(* ===== verification/CorpusDiffProof.v ===== *)
(** The corpus gate loses no document: what a passed report says of every prior
    document, for any resolver that classifies its requests, and for the
    resolver of the pipeline. *)
From S2P Require Export CorpusDiff RetirementProof.

(** ** Dictionaries and sets *)
Lemma dict_of_keys {K V} `{EqDecision K} (l : list (K * V)) k : k ∈ (dict_of l).*1 <-> k ∈ l.*1.
Proof.
  unfold dict_of. assert (forall d, k ∈ (fold_left (fun d kv => dict_set kv.1 kv.2 d) l d).*1 <-> k ∈ d.*1 \/ k ∈ l.*1) as H.
  { induction l as [|[k1 v1] l IH]; intros d; cbn [fold_left]; [rewrite elem_of_nil; tauto|].
    rewrite IH, dict_set_keys. cbn. rewrite elem_of_cons. tauto. }
  rewrite H. rewrite elem_of_nil. tauto.
Qed.

Lemma dict_of_source {K V} `{EqDecision K} (l : list (K * V)) k v : dict_get k (dict_of l) = Some v -> (k, v) ∈ l.
Proof.
  unfold dict_of. assert (forall d, dict_get k (fold_left (fun d kv => dict_set kv.1 kv.2 d) l d) = Some v ->
    dict_get k d = Some v \/ (k, v) ∈ l) as H.
  { induction l as [|[k1 v1] l IH]; intros d; cbn [fold_left]; [by left|]. intros [H|H]%IH; [|right; by right].
    rewrite dict_get_set in H. case_decide as E; [|by left]. injection H as <-. subst. right. by left. }
  intros Hg. destruct (H [] Hg) as [?|?]; [discriminate|done].
Qed.

Lemma dict_get_is_Some {K V} `{EqDecision K} (k : K) (d : list (K * V)) : k ∈ d.*1 -> is_Some (dict_get k d).
Proof. intros Hk. destruct (dict_get k d) eqn:E; [done|]. by apply dict_get_None in E. Qed.

Lemma keys_elem {V} (d : list (ustr * V)) id : id ∈ keys d <-> id ∈ d.*1.
Proof. apply elem_of_list_to_set. Qed.

(** ** Acquired documents *)
Definition acquired (docs : list AcquiredDocument) (id : ustr) : Prop :=
  exists d, d ∈ docs /\ document_id (aq_source d) (aq_pdf_sha256 d) = Ok id.

Lemma document_map_items docs items :
  mapM_res (fun d => let! id := document_id (aq_source d) (aq_pdf_sha256 d) in Ok (id, d)) docs = Ok items ->
  forall id d, (id, d) ∈ items <-> d ∈ docs /\ document_id (aq_source d) (aq_pdf_sha256 d) = Ok id.
Proof.
  revert items. induction docs as [|a docs IH]; cbn [mapM_res]; intros items H.
  - injection H as <-. intros id d. rewrite !elem_of_nil. tauto.
  - destruct (document_id (aq_source a) (aq_pdf_sha256 a)) as [i|] eqn:Ei; [|discriminate].
    cbn [res_bind] in H. destruct (mapM_res _ docs) as [rest|] eqn:Er; [|discriminate]. injection H as <-.
    intros id d. rewrite !elem_of_cons, (IH rest eq_refl). split.
    + intros [[= -> ->]|[? ?]]; auto.
    + intros [[->|Hin] Hd]; [left; congruence|by right].
Qed.

Lemma document_map_spec docs m :
  document_map docs = Ok m ->
  NoDup m.*1 /\ (forall id, id ∈ m.*1 <-> acquired docs id) /\
  (forall id d, dict_get id m = Some d -> d ∈ docs /\ document_id (aq_source d) (aq_pdf_sha256 d) = Ok id).
Proof.
  unfold document_map. intros H. apply bind_ok in H as (items & Hi & [= <-]). pose proof (document_map_items _ _ Hi) as Hitems.
  split; [apply dict_of_NoDup_keys|]. split.
  - intros id. rewrite dict_of_keys, list_elem_of_fmap. split.
    + intros ([k d] & -> & Hin). exists d. by apply Hitems.
    + intros (d & Hd). exists (id, d). split; [done|]. by apply Hitems.
  - intros id d Hg. by apply Hitems, dict_of_source.
Qed.

Lemma acquired_split docs id :
  acquired docs id <->
  acquired (filter (fun d => aq_is_historical d = false) docs) id \/ acquired (filter (fun d => aq_is_historical d = true) docs) id.
Proof.
  unfold acquired. split.
  - intros (d & Hd & E). destruct (aq_is_historical d) eqn:Eh; [right|left]; exists d; by rewrite list_elem_of_filter.
  - intros [(d & [_ Hd]%list_elem_of_filter & E)|(d & [_ Hd]%list_elem_of_filter & E)]; by exists d.
Qed.

(** ** The contract of a resolver *)
Definition outcome_covers (o : RetirementOutcome) (id : ustr) : Prop :=
  id ∈ map rr_document_id (ro_retired o) \/ id ∈ map cr_document_id (ro_candidates o) \/ id ∈ (ro_unjustified o).*1.

(** What the gate relies on: no request goes unanswered. *)
Class ClassifyingResolver (r : RetirementResolver) : Prop :=
  classifies : forall requests discovered o, r requests discovered = Ok (Some o) ->
    forall q, q ∈ requests -> outcome_covers o (rq_document_id q).

(** Evidence about a retired document or a candidate, as a resolver may promise it. *)
Class VouchingResolver (vouched : gset LineageKey -> ustr -> Prop) (r : RetirementResolver) : Prop :=
  vouches : forall requests discovered o, r requests discovered = Ok (Some o) ->
    Forall (vouched discovered) (map rr_document_id (ro_retired o) ++ map cr_document_id (ro_candidates o)).

(** ** The comparison loop *)
Lemma compare_ids prior hist items : forall acc,
  let r := fold_left (compare_document prior hist) items acc in
  Permutation (map ch_document_id (cmp_revisions r) ++ map ch_document_id (cmp_successors r) ++ map np_document_id (cmp_new r))
    ((map ch_document_id (cmp_revisions acc) ++ map ch_document_id (cmp_successors acc) ++ map np_document_id (cmp_new acc)) ++ items.*1).
Proof.
  induction items as [|[id d] items IH]; intros acc; cbn [fold_left]; [by rewrite app_nil_r|].
  cbn zeta in IH |- *. rewrite IH, fmap_cons. cbn [fst]. rewrite (cons_middle id), (app_assoc _ [id]).
  apply Permutation_app_tail. unfold compare_document. destruct (classify_change _ _ d); cbn [cmp_revisions cmp_successors cmp_new];
    rewrite map_app; cbn [map].
  - apply move_end_1.
  - apply move_end_2.
  - by rewrite !app_assoc.
Qed.
(* ===== verification/Quota.v ===== *)
(** The storage quota of the MCP server ([cardrag_mcp/quota.py]).

    The state root is a tree of files; the coordination directory
    [audit-reports/.state-quota] with the durable policy and the reservation
    records is part of the tree and of the accounted usage.  An operation runs
    under the cross-process lock, so each is one atomic step.  The free space of
    the file system, the random tokens and the inode numbers are arguments.
    Left out: file descriptors, [fsync], permissions, and the temporary names a
    crash inside a publication can leave behind. *)
From S2P Require Export StructureModel.

Definition StorageQuotaError (message : string) : exn := Raised "StorageQuotaError" message.

Definition MIB : Z := 1024 * 1024.
Definition GIB : Z := 1024 * MIB.
Definition MAX_SAFE_BYTES : Z := Z.shiftl 1 63 - 1.
Definition MAXIMUM_COORDINATION_ENTRIES : Z := 8192.
Definition MAXIMUM_RESERVATIONS : Z := 4096.
Definition MAXIMUM_COORDINATION_FILE_BYTES : Z := 16 * 1024.
Definition POLICY_SCHEMA : ustr := us "cardrag.mcp-state-quota-policy.v1".
Definition RESERVATION_SCHEMA : ustr := us "cardrag.mcp-state-quota-reservation.v2".
Definition QUOTA_POLICY : ustr := us "policy.json".
Definition RESERVATION_NAME : regex := Seq (lit (us "reservation-")) (Seq re_hex64 (lit (us ".json"))).
Definition AUDIT_JOB : regex := Seq (lit (us "audit-")) re_hex64.
Definition MAP_REDUCE_JOB : regex := Seq (lit (us "map-reduce-")) re_hex64.

(** ** Bounded integers *)
Definition validate_byte_limit (value : Z) (label : string) (allow_zero : bool) : res Z :=
  let minimum := if allow_zero then 0 else 1 in
  let! _ := raise_if ((value <? minimum) || (MAX_SAFE_BYTES <? value))
              (ValueError (label ++ " must be a " ++ (if allow_zero then "non-negative" else "positive") ++ " bounded integer")) in
  Ok value.
Definition validate_count_limit (value : Z) (label : string) : res Z :=
  let! _ := raise_if ((value <? 1) || (MAX_SAFE_BYTES <? value)) (ValueError (label ++ " must be a positive bounded integer")) in
  Ok value.
Definition checked_add (left right : Z) (label : string) : res Z :=
  let! _ := validate_byte_limit left label true in
  let! _ := validate_byte_limit right label true in
  let! _ := raise_if (MAX_SAFE_BYTES - left <? right) (StorageQuotaError (label ++ " exceeds the supported byte range")) in
  Ok (left + right).

(** ** The policy *)
Record StateQuotaPolicy := {
  maximum_state_bytes : Z;
  reserved_free_space_bytes : Z;
  exhaustive_audit_max_jobs : Z;
  exhaustive_audit_max_total_bytes : Z;
  exhaustive_audit_max_artifact_bytes : Z;
  reranker_audit_max_jobs : Z;
  reranker_audit_max_total_bytes : Z;
  reranker_audit_max_artifact_bytes : Z;
}.
#[export] Instance StateQuotaPolicy_eq_dec : EqDecision StateQuotaPolicy. Proof. solve_decision. Defined.

Definition default_policy : StateQuotaPolicy :=
  {| maximum_state_bytes := 128 * GIB; reserved_free_space_bytes := 2 * GIB; exhaustive_audit_max_jobs := 32;
     exhaustive_audit_max_total_bytes := 2 * GIB; exhaustive_audit_max_artifact_bytes := 256 * MIB;
     reranker_audit_max_jobs := 1024; reranker_audit_max_total_bytes := 512 * MIB;
     reranker_audit_max_artifact_bytes := 8 * MIB |}.

Definition check_quota_policy (p : StateQuotaPolicy) : res unit :=
  let! _ := validate_byte_limit (maximum_state_bytes p) "maximum state bytes" false in
  let! _ := validate_byte_limit (reserved_free_space_bytes p) "reserved free-space bytes" true in
  let! _ := validate_count_limit (exhaustive_audit_max_jobs p) "maximum exhaustive audit jobs" in
  let! _ := validate_byte_limit (exhaustive_audit_max_total_bytes p) "maximum exhaustive audit total bytes" false in
  let! _ := validate_byte_limit (exhaustive_audit_max_artifact_bytes p) "maximum exhaustive audit artifact bytes" false in
  let! _ := validate_count_limit (reranker_audit_max_jobs p) "maximum reranker audit jobs" in
  let! _ := validate_byte_limit (reranker_audit_max_total_bytes p) "maximum reranker audit total bytes" false in
  let! _ := validate_byte_limit (reranker_audit_max_artifact_bytes p) "maximum reranker audit artifact bytes" false in
  let! _ := raise_if (exhaustive_audit_max_total_bytes p <? exhaustive_audit_max_artifact_bytes p)
              (ValueError "exhaustive audit artifact cap exceeds its total quota") in
  let! _ := raise_if (maximum_state_bytes p <? exhaustive_audit_max_total_bytes p)
              (ValueError "exhaustive audit total quota exceeds the MCP state quota") in
  let! _ := raise_if (reranker_audit_max_total_bytes p <? reranker_audit_max_artifact_bytes p)
              (ValueError "reranker audit artifact cap exceeds its total quota") in
  raise_if (maximum_state_bytes p <? reranker_audit_max_total_bytes p)
    (ValueError "reranker audit total quota exceeds the MCP state quota").

Definition policy_values (p : StateQuotaPolicy) : list Z :=
  [maximum_state_bytes p; reserved_free_space_bytes p; exhaustive_audit_max_jobs p; exhaustive_audit_max_total_bytes p;
   exhaustive_audit_max_artifact_bytes p; reranker_audit_max_jobs p; reranker_audit_max_total_bytes p;
   reranker_audit_max_artifact_bytes p].
Definition policy_payload (p : StateQuotaPolicy) : json :=
  JObj [(us "schema_version", JStr POLICY_SCHEMA); (us "values", JArr (map JInt (policy_values p)))].

(** The eight values of a policy file; a value of another type is invalid. *)
Definition policy_of_values (values : list json) : res StateQuotaPolicy :=
  match values with
  | [JInt a; JInt b; JInt c; JInt d; JInt e; JInt f; JInt g; JInt h] =>
      let p := {| maximum_state_bytes := a; reserved_free_space_bytes := b; exhaustive_audit_max_jobs := c;
                  exhaustive_audit_max_total_bytes := d; exhaustive_audit_max_artifact_bytes := e;
                  reranker_audit_max_jobs := f; reranker_audit_max_total_bytes := g;
                  reranker_audit_max_artifact_bytes := h |} in
      if is_ok (check_quota_policy p) then Ok p else Err (StorageQuotaError "state quota policy is invalid")
  | _ => Err (StorageQuotaError "state quota policy is invalid")
  end.

(** [set(parsed) == {...}] *)
Definition has_fields (members : list (ustr * json)) (fields : list ustr) : bool :=
  bool_decide ((list_to_set members.*1 : gset ustr) = list_to_set fields).

Definition parse_policy_payload (members : list (ustr * json)) : res StateQuotaPolicy :=
  let! _ := raise_if (negb (has_fields members [us "schema_version"; us "values"]))
              (StorageQuotaError "state quota policy fields are invalid") in
  match member (us "schema_version") members, member (us "values") members with
  | Some (JStr schema), Some (JArr values) =>
      let! _ := raise_if (negb (bool_decide (schema = POLICY_SCHEMA) && (zlen values =? 8)))
                  (StorageQuotaError "state quota policy schema is invalid") in
      policy_of_values values
  | _, _ => Err (StorageQuotaError "state quota policy schema is invalid")
  end.

(** ** Reservation records *)
Definition reservation_path (token : ustr) : ustr := us "reservation-" ++ token ++ us ".json".
(** Group 1 of [RESERVATION_NAME]. *)
Definition reservation_token (name : ustr) : option ustr :=
  if fullmatch RESERVATION_NAME name then Some (slice name 12 76) else None.

Definition reservation_payload (token : ustr) (logical peak : Z) : json :=
  JObj [(us "schema_version", JStr RESERVATION_SCHEMA); (us "token", JStr token); (us "lease", JStr (us "exclusive-flock-v1"));
        (us "logical", JInt logical); (us "peak", JInt peak)].

Definition byte_limit_ok (value : Z) : bool := (0 <=? value) && (value <=? MAX_SAFE_BYTES).

Definition parse_reservation_payload (name : ustr) (members : list (ustr * json)) : res (ustr * Z * Z) :=
  match reservation_token name with
  | Some expected =>
      let! _ := raise_if (negb (has_fields members [us "schema_version"; us "token"; us "lease"; us "logical"; us "peak"]))
                  (StorageQuotaError "state quota reservation fields are invalid") in
      match member (us "schema_version") members, member (us "token") members, member (us "lease") members with
      | Some (JStr schema), Some (JStr token), Some (JStr lease) =>
          let! _ := raise_if (negb (bool_decide (schema = RESERVATION_SCHEMA) && bool_decide (token = expected)
                                    && bool_decide (lease = us "exclusive-flock-v1")))
                      (StorageQuotaError "state quota reservation identity is invalid") in
          match member (us "logical") members, member (us "peak") members with
          | Some (JInt logical), Some (JInt peak) =>
              let! _ := raise_if (negb (byte_limit_ok logical && byte_limit_ok peak))
                          (StorageQuotaError "state quota reservation values are invalid") in
              let! _ := raise_if (peak <? logical) (StorageQuotaError "state quota reservation peak is invalid") in
              Ok (token, logical, peak)
          | _, _ => Err (StorageQuotaError "state quota reservation values are invalid")
          end
      | _, _, _ => Err (StorageQuotaError "state quota reservation identity is invalid")
      end
  | None => Err (StorageQuotaError "state quota reservation fields are invalid")
  end.

(** ** The tree of the state root *)
Definition canonical_file_bytes (v : json) : Z := zlen (canonical_json_bytes v) + 1.

(** A regular file is kept as its JSON value when its bytes are the canonical JSON
    of an object, and as its size otherwise. *)
#[local] Set Warnings "-register-all".
Inductive fs_entry : Type :=
| DataFile (size : Z)
| JsonFile (members : list (ustr * json))
| SymLink
| Special
| Directory (entries : list (ustr * fs_entry)).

*Task requirements:* Copy out the range of lines above starting at the line with "d <-> id ∈ d.*1." and ending at the line with "document_map docs = Ok m ->", exactly and including both.

*Solution to this task:*
Lemma keys_elem {V} (d : list (ustr * V)) id : id ∈ keys d <-> id ∈ d.*1.
Proof. apply elem_of_list_to_set. Qed.

(** ** Acquired documents *)
Definition acquired (docs : list AcquiredDocument) (id : ustr) : Prop :=
  exists d, d ∈ docs /\ document_id (aq_source d) (aq_pdf_sha256 d) = Ok id.

Lemma document_map_items docs items :
  mapM_res (fun d => let! id := document_id (aq_source d) (aq_pdf_sha256 d) in Ok (id, d)) docs = Ok items ->
  forall id d, (id, d) ∈ items <-> d ∈ docs /\ document_id (aq_source d) (aq_pdf_sha256 d) = Ok id.
Proof.
  revert items. induction docs as [|a docs IH]; cbn [mapM_res]; intros items H.
  - injection H as <-. intros id d. rewrite !elem_of_nil. tauto.
  - destruct (document_id (aq_source a) (aq_pdf_sha256 a)) as [i|] eqn:Ei; [|discriminate].
    cbn [res_bind] in H. destruct (mapM_res _ docs) as [rest|] eqn:Er; [|discriminate]. injection H as <-.
    intros id d. rewrite !elem_of_cons, (IH rest eq_refl). split.
    + intros [[= -> ->]|[? ?]]; auto.
    + intros [[->|Hin] Hd]; [left; congruence|by right].
Qed.

Lemma document_map_spec docs m :
  document_map docs = Ok m ->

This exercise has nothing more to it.